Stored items

________

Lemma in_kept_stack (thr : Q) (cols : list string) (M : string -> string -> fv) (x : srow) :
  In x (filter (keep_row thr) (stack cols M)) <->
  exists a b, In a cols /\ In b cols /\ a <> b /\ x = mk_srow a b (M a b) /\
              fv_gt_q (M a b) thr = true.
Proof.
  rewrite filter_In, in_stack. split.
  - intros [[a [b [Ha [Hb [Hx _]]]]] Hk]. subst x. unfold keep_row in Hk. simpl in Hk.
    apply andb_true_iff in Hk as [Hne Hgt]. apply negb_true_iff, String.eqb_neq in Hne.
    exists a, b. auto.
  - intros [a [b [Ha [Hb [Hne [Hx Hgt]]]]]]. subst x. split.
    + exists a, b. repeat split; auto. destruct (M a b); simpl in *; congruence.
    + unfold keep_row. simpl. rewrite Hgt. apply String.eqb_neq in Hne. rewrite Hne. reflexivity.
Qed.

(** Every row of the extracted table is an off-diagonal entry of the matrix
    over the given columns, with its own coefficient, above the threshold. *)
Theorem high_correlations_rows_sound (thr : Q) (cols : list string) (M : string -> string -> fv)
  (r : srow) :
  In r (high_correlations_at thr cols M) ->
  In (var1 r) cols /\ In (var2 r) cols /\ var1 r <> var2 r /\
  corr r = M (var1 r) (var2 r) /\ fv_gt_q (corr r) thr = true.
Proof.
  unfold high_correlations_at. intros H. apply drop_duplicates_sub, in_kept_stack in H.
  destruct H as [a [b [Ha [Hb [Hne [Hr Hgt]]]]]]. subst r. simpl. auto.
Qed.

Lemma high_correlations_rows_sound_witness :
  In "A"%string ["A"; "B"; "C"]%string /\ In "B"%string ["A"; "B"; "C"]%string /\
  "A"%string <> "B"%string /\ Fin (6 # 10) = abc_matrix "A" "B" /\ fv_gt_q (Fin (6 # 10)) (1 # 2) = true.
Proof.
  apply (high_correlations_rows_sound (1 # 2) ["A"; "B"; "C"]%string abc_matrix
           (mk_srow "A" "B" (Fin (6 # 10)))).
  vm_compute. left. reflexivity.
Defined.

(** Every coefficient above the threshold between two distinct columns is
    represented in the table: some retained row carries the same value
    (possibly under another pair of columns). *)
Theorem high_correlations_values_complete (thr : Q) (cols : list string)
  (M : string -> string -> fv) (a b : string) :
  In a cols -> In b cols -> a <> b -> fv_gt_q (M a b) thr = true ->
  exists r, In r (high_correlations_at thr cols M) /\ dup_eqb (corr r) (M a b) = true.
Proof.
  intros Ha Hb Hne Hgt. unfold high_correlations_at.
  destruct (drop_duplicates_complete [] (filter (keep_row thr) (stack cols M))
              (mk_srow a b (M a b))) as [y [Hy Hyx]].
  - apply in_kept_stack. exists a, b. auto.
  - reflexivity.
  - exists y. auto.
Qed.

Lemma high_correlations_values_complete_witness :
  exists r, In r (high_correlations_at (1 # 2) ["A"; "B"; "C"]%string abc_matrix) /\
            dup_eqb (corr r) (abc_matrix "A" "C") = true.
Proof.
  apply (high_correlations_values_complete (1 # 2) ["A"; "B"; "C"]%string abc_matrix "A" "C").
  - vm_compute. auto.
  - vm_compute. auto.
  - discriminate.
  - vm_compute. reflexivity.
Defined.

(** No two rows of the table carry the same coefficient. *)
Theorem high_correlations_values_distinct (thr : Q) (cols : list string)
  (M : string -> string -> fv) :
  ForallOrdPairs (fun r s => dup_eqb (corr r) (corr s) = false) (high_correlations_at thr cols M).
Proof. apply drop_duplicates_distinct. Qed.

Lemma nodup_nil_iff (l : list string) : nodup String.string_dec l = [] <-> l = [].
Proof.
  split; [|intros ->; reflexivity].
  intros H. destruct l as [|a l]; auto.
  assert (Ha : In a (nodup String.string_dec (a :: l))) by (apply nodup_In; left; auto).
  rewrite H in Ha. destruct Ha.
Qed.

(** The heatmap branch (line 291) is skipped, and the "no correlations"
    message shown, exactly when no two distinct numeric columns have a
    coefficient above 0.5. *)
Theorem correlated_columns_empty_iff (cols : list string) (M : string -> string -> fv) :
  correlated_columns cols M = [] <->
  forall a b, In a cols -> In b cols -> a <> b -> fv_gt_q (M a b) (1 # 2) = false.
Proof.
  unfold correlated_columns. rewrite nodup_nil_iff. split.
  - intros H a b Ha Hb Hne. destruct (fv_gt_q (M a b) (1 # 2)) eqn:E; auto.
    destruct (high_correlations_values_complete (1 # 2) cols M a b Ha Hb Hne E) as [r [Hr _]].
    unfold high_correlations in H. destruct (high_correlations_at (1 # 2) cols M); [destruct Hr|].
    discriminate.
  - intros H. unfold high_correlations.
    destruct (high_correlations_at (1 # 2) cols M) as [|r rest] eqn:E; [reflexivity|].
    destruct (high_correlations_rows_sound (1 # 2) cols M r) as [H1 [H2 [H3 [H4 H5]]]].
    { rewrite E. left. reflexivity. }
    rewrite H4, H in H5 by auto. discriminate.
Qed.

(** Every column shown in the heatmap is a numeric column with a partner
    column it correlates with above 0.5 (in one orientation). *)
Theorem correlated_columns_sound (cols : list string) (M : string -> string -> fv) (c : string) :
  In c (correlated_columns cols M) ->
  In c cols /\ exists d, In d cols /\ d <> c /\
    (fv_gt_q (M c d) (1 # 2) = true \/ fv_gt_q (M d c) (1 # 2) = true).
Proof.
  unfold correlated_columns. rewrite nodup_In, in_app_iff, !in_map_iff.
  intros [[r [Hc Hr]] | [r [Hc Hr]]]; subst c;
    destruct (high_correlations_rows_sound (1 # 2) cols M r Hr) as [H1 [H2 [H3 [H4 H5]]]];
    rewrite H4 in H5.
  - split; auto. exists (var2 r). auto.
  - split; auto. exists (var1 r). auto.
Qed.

________

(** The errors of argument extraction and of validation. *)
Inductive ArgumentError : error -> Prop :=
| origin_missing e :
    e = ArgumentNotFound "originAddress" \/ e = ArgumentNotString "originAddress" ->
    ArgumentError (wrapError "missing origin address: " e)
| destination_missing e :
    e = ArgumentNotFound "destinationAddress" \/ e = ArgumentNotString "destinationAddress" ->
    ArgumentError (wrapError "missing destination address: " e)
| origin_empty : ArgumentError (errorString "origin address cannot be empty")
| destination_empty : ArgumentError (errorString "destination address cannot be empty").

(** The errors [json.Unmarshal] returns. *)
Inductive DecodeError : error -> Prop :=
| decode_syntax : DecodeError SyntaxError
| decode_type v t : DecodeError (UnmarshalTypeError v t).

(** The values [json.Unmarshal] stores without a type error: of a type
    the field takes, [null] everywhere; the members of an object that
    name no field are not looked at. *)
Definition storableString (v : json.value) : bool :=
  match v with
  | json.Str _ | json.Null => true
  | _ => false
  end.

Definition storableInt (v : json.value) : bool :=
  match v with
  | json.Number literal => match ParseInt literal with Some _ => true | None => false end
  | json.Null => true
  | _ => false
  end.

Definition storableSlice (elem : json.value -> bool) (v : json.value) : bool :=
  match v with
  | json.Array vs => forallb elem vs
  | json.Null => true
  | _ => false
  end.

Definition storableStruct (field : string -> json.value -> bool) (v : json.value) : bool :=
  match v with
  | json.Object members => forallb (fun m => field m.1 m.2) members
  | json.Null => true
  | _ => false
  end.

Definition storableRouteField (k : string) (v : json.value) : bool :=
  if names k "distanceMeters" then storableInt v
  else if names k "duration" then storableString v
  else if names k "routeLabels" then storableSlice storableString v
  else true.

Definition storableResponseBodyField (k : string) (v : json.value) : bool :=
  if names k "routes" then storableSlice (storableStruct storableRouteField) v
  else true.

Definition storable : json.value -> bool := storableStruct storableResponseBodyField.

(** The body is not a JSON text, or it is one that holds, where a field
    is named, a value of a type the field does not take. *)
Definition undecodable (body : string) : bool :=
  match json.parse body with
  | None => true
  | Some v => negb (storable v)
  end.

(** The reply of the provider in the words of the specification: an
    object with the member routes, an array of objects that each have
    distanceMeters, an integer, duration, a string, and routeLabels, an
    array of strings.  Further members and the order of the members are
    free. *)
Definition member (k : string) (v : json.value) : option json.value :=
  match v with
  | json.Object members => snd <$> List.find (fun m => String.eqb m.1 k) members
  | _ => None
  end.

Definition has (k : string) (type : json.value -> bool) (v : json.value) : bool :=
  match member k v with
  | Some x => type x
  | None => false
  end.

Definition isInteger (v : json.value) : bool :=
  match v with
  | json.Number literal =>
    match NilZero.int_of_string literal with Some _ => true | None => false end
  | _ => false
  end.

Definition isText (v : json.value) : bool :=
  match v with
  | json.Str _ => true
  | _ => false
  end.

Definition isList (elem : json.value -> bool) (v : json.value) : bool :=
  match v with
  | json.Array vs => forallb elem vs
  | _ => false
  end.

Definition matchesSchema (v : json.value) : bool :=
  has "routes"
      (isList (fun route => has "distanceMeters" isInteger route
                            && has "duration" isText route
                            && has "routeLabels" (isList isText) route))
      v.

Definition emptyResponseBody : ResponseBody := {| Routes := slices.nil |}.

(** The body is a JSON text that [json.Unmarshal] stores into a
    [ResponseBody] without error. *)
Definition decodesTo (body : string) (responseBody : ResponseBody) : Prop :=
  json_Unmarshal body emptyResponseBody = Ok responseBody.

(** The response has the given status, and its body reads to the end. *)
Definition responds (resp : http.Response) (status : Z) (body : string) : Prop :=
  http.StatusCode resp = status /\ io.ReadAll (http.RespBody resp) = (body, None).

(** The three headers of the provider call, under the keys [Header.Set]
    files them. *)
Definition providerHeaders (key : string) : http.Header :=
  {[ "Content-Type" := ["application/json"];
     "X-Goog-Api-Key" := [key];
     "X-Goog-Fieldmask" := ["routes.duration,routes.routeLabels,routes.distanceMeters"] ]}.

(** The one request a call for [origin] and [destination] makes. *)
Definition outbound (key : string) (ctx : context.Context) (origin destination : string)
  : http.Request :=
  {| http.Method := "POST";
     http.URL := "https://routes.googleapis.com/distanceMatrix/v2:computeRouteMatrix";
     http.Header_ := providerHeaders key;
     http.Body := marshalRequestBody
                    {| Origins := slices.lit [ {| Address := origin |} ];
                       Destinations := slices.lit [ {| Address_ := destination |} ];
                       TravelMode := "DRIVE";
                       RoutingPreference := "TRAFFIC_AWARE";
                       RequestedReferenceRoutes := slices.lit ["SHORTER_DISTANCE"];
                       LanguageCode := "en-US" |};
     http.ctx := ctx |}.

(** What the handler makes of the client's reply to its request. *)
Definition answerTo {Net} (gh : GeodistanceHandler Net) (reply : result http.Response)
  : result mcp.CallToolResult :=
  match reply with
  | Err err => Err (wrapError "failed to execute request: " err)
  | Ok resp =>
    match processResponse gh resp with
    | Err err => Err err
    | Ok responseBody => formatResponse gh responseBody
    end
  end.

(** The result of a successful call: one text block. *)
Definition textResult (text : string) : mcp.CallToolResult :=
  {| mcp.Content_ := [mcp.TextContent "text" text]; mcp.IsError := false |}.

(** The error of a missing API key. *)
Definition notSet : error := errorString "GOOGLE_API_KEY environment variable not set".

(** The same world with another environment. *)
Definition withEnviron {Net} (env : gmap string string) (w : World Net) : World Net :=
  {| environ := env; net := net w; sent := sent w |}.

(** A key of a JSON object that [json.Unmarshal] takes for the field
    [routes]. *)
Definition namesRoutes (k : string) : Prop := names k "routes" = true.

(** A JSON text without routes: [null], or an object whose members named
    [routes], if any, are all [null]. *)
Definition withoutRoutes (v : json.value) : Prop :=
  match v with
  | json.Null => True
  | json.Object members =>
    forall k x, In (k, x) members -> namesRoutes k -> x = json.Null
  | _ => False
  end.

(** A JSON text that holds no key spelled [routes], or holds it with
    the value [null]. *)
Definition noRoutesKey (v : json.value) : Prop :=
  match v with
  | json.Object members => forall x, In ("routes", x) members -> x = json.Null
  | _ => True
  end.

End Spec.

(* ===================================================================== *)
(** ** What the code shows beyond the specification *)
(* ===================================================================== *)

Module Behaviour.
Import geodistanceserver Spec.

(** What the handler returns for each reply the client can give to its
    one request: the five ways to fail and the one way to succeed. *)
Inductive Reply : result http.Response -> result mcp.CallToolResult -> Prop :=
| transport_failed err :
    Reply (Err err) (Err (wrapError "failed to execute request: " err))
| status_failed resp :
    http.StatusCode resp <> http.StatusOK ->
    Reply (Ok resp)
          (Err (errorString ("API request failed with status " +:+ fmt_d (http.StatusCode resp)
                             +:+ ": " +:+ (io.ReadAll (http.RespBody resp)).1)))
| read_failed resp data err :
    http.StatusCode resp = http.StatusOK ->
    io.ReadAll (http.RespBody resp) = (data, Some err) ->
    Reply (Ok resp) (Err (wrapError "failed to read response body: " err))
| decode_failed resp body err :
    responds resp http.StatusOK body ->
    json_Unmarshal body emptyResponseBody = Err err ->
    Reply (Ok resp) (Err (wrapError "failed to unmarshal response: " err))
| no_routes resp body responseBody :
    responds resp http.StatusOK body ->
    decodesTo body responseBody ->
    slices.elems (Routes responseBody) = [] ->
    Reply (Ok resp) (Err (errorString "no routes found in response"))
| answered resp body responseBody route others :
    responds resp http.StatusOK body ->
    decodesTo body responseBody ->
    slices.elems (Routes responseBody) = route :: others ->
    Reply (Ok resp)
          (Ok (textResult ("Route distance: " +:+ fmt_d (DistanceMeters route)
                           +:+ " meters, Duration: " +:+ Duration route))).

________

## EXERCISE DETAILS
Sift the data above for lines with "RespBody", then copy each one.

## WRITTEN REPLY
  http.StatusCode resp = status /\ io.ReadAll (http.RespBody resp) = (body, None).
                             +:+ ": " +:+ (io.ReadAll (http.RespBody resp)).1)))
    io.ReadAll (http.RespBody resp) = (data, Some err) ->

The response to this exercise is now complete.